Wisconsin Democrats Plan Capitulation - by Stephen Lendman
Three weeks and counting since Wisconsin public workers began heroically protesting for rights too important to lose, including collective bargaining without which all others are threatened.
Daily, many thousands braved cold and snow - marching, demonstrating, and sleeping over, sacrificing personal comforts to keep struggling for justice. Teachers, police, firefighters, nurses, maintenance workers, and other public employees were joined by union and nonunion private sector ones, along with doctors, lawyers, other professionals, and thousands of college and high school students from across Wisconsin and other states.
Behind the scenes, however, union bosses and Senate Democrats plan capitulation. Negotiations accomplished nothing, Senator Bob Jauch saying, "In order to kill this bill we could never go home. That's not practical and most people realize it."
They, in fact, "realize" that elected officials are supposed to serve them, governing fairly, what neither party does, serving only wealth and power interests, not their constituents. That's the core issue - partisan politics for the privileged, producing unprecedented wealth inequality both parties conspire to exacerbate.
At the same time, the Milwaukee Journal Sentinel said:
"Assembly Minority Leader Peter Barca said he came away from a meeting with Walker on Thursday with hope that an agreement could be reached. He said Walker was talking to Senate Democrats and understood the two sides needed to come up with a 'win-win' solution to bring them back."
However, neither side knows it's possible so faking it is planned, pretending collective bargaining will be saved when, in fact, returning assures its demise, followed by greater draconian measures without it.
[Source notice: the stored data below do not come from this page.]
(** ** Executions *)
Inductive device_op : Type :=
| DvCreate (user_id : string) (minutes : Z)
| DvComplete (token device_id device_name public_key : string) (remote : option string)
| DvFailure (token event : string) (remote : option string) (error : string)
| DvUnknown (token : string) (remote : option string) (event : string)
| DvRevoke (db_exists : bool) (user_id device_id : string).
Definition run_device (op : device_op) : DM unit :=
  match op with
  | DvCreate u m => create_pairing_registration u m ;;; ret tt
  | DvComplete t v n k r => complete_pairing_registration t v n k r ;;; ret tt
  | DvFailure t e r x => record_pairing_failure t e r x ;;; ret tt
  | DvUnknown t r e => log_unknown_pairing_attempt t r e
  | DvRevoke b u v => revoke_device b u v ;;; ret tt
  end.
Definition device_step (w w' : world device_db) : Prop := exists op, w' = snd (run_device op w).
Definition device_runs (ops : list device_op) (w : world device_db) : world device_db :=
  fold_left (fun w op => snd (run_device op w)) ops w.
Lemma device_runs_steps ops w : rtc device_step w (device_runs ops w).
Proof.
  revert w. induction ops as [|op ops IH]; intros w; cbn; [done|]. eapply rtc_l; [by exists op|]. apply IH.
Qed.
Lemma run_device_safe op : steps (on_db devices_safe) (run_device op).
Proof.
  destruct op; cbn [run_device]; try apply unknown_attempt_safe;
    (apply steps_bind; [tc_solve| |intros; apply steps_ret; tc_solve]);
    first [apply create_pairing_safe|apply complete_pairing_safe|apply pairing_failure_safe|apply revoke_device_safe].
Qed.
Lemma device_steps_safe w w' : rtc device_step w w' -> devices_safe (w_db w) (w_db w').
Proof.
  induction 1 as [w|w1 w2 w3 [op ->] _ IH]; [done|]. etransitivity; [apply (run_device_safe op w1)|exact IH].
Qed.
(* ===== verification/MobilePairing.v ===== *)
(** * The pairing listener (mobile_devices.rs, the handlers)

    A phone presents a token, a signing request and a public key; the listener signs the
    request, enrolls the device and lets it in at the access provider.  The state is the
    device database, the count of unknown tokens, the provider and whether the listener
    was told to stop.  The certificate tools and the key parser are parameters. *)
From Stdlib Require Import ZArith Lia Bool String Ascii List.
From stdpp Require Import base tactics list strings gmap relations.
From S2P Require Import Prelude Text StrMethods Table Clock Json HttpRequest ServerConfig UsageDb MobilePolicy MobileDevices MobileDevicesProps.
From S2P Require Import Demo DemoUsage.

(** ** Tools *)
(** A finished process: whether it succeeded, its output when that is UTF-8 and with broken
    bytes replaced, its error output, and the file it wrote. *)
Record tool_output : Type := MkOutput {
  out_success : bool; out_text : option string; out_lossy : string; out_stderr : string; out_file : option string }.
Class CertTools : Type := {
  (** Why the scratch directory or a file in it could not be made at reading [k]. *)
  scratch_error : nat -> option string;
  (** [openssl] with its arguments and the files it is given; [None] when it cannot be started. *)
  openssl : nat -> list string -> list (string * string) -> option tool_output;
  (** [fs::read_to_string] of a path. *)
  cert_file : nat -> string -> option string;
  (** [VerifyingKey::from_public_key_pem]. *)
  p256_public_key : string -> bool }.

Record pairing_config : Type := MkPairingConfig {
  pc_access : CloudflareAccessConfig; pc_mobile : MobileTerminalConfig;
  pc_ca_cert_path : string; pc_ca_key_path : string; pc_advertised_base_url : string }.
Record DeviceEnrollmentRequest : Type := MkEnrollRequest {
  eq_device_id : string; eq_device_name : string; eq_csr_pem : string; eq_public_key_pem : string }.
Record DeviceEnrollmentResponse : Type := MkEnrollResponse {
  er_device_id : string; er_device_name : string; er_certificate_chain_pem : string; er_expires_at : string }.
Inductive pairing_response : Type :=
| JsonError (status : Z) (detail : string)
| Enrolled (response : DeviceEnrollmentResponse)
| Page (html : string).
Even union bosses agreed to let workers bear the budget balancing burden, not Wisconsin elites and corporate favorites getting handouts, not ultimatums that sacrifices must be shared.
On March 7, New York Times writer Monica Davey headlined, "Talks to Resolve Wisconsin Battle Falter," saying:
"Senator Fred Risser (one of 14 absent senators) said it now seemed conceivable that he and his fellow Democrats would return to Wisconsin, at some point in the future, without a negotiated compromise."
"We have always said we would go back eventually," he said. "We will have accomplished some of our purpose - to slow things up and let people know what was in this bill."
In fact, returning is capitulation achieving nothing, what Republicans are counting on and expect. They've held firm, yielding nothing, threatening layoffs and other draconian measures, stiffening their resistance, daring Democrats and public employees to blink. Workers won't. Democrats will, so it's up to rank and file people to struggle on alone. More on how below.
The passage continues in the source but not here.